Intravesical bacillus Calmette–Guerin (BCG) is a treatment for transitional cell carcinoma (TCC) and carcinoma in situ (cis) of the urinary bladder, but some patients remain refractory. The mechanism of cancer clearance is not known, but T cells are thought to play a contributory role. Tissue dendritic cells (DCs) are known to initiate antigen-specific immune responses following activation of receptors, which recognise molecular patterns on the surface of microorganisms.

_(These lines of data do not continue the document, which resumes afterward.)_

Lemma validActionState_spec state :
  typedState state -> validActionState state = true <-> actionsOk state.
Proof.
  intros []. unfold validActionState.
  destruct (validDeviceTelemetry (stTelemetry state)) eqn:Ht; simpl; [|by split; [|intros []; congruence]].
  destruct (Z.ltb_spec maxConsumedDeviceActions (Z.of_nat (length (stConsumedActions state)))) as [Hl|Hl].
  { split; [done|]. intros []. lia. }
  assert (NoDup (caID <$> stConsumedActions state) -> Forall consumedOk (stConsumedActions state) ->
    exists counts, consumedLoop (stConsumedActions state) ∅ ∅ =
      Some (importConsumedActions (stConsumedActions state), counts) /\
      forall k, default 0 (counts !! k) = actionCount (importConsumedActions (stConsumedActions state)) k)
    as Hloop.
  { intros Hnd Hok. apply consumedLoop_some; [done|done| | |].
    - apply Forall_forall. intros a _. apply lookup_empty.
    - intros k. rewrite lookup_empty. simpl. unfold maxConsumedDeviceActions in Hl. lia.
    - intros k. rewrite lookup_empty. unfold actionCount. by rewrite map_filter_empty. }
  set (m := importConsumedActions (stConsumedActions state)) in *.
  assert (forall counts, (forall k, default 0 (counts !! k) = actionCount m k) ->
    telemetryHasConsumedActions (stTelemetry state) counts &&
    forallb (fun p => telemetryHasConsumedActions (xcTelemetry p) counts) (stCheckpoints state) = true <->
    accounted m (stTelemetry state) /\ Forall (fun p => accounted m (xcTelemetry p)) (stCheckpoints state))
    as Hacc.
  { intros counts Hc. rewrite andb_true_iff, telemetryHasConsumedActions_spec by done.
    rewrite (forallb_Forall _ (fun p => accounted m (xcTelemetry p))); [done|]. intros p Hp.
    apply telemetryHasConsumedActions_spec; [|done]. rewrite Forall_forall in ty_points0. auto. }
  destruct (consumedLoop (stConsumedActions state) ∅ ∅) as [[seen counts]|] eqn:E.
  - destruct (consumedLoop_inv _ _ _ _ E) as (Hnd & Hok & _).
    destruct (Hloop Hnd Hok) as (counts' & [= -> ->] & Hc). fold m in Hc |- *.
    rewrite andb_true_iff, Hacc by done.
    rewrite (forallb_Forall _ (eventAccounted m)) by (intros e _; apply eventAccounted_spec).
    split; [intros [[H1 H2] H3]; split; auto|intros []; auto].
  - split; [done|]. intros []. destruct (Hloop ao_ids0 ao_ok0) as (? & ? & _). done.
Qed.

A family of these receptors, the toll-like receptors (TLRs), are also crucial for activating DC to produce cytokines that polarise the T-cell response towards a T helper (Th)1 or Th2 phenotype. This study compared the potential of intact BCG to activate DC with that of the defined TLR4 ligand lipopolysaccharide (LPS) and the TLR9 ligand CpG-oligonucleotide. It was found that all three stimuli efficiently activated normal DC, but cells expressing a mutant TLR4 responded poorly to stimulation with LPS. Importantly, stimulation with BCG induced both IL-12 and IL-10, suggesting subsequent development of a poorly focused T-cell immune response containing both Th1 and Th2 immune function. By contrast, LPS- and CpG-oligonucleotides induced only IL-12, indicating the potential to produce a Th1 response, which is likely to clear cancer most efficiently. Given the toxicity of LPS, our data suggest that CpG-oligonucleotides may be beneficial for intravesical therapy of bladder cancer.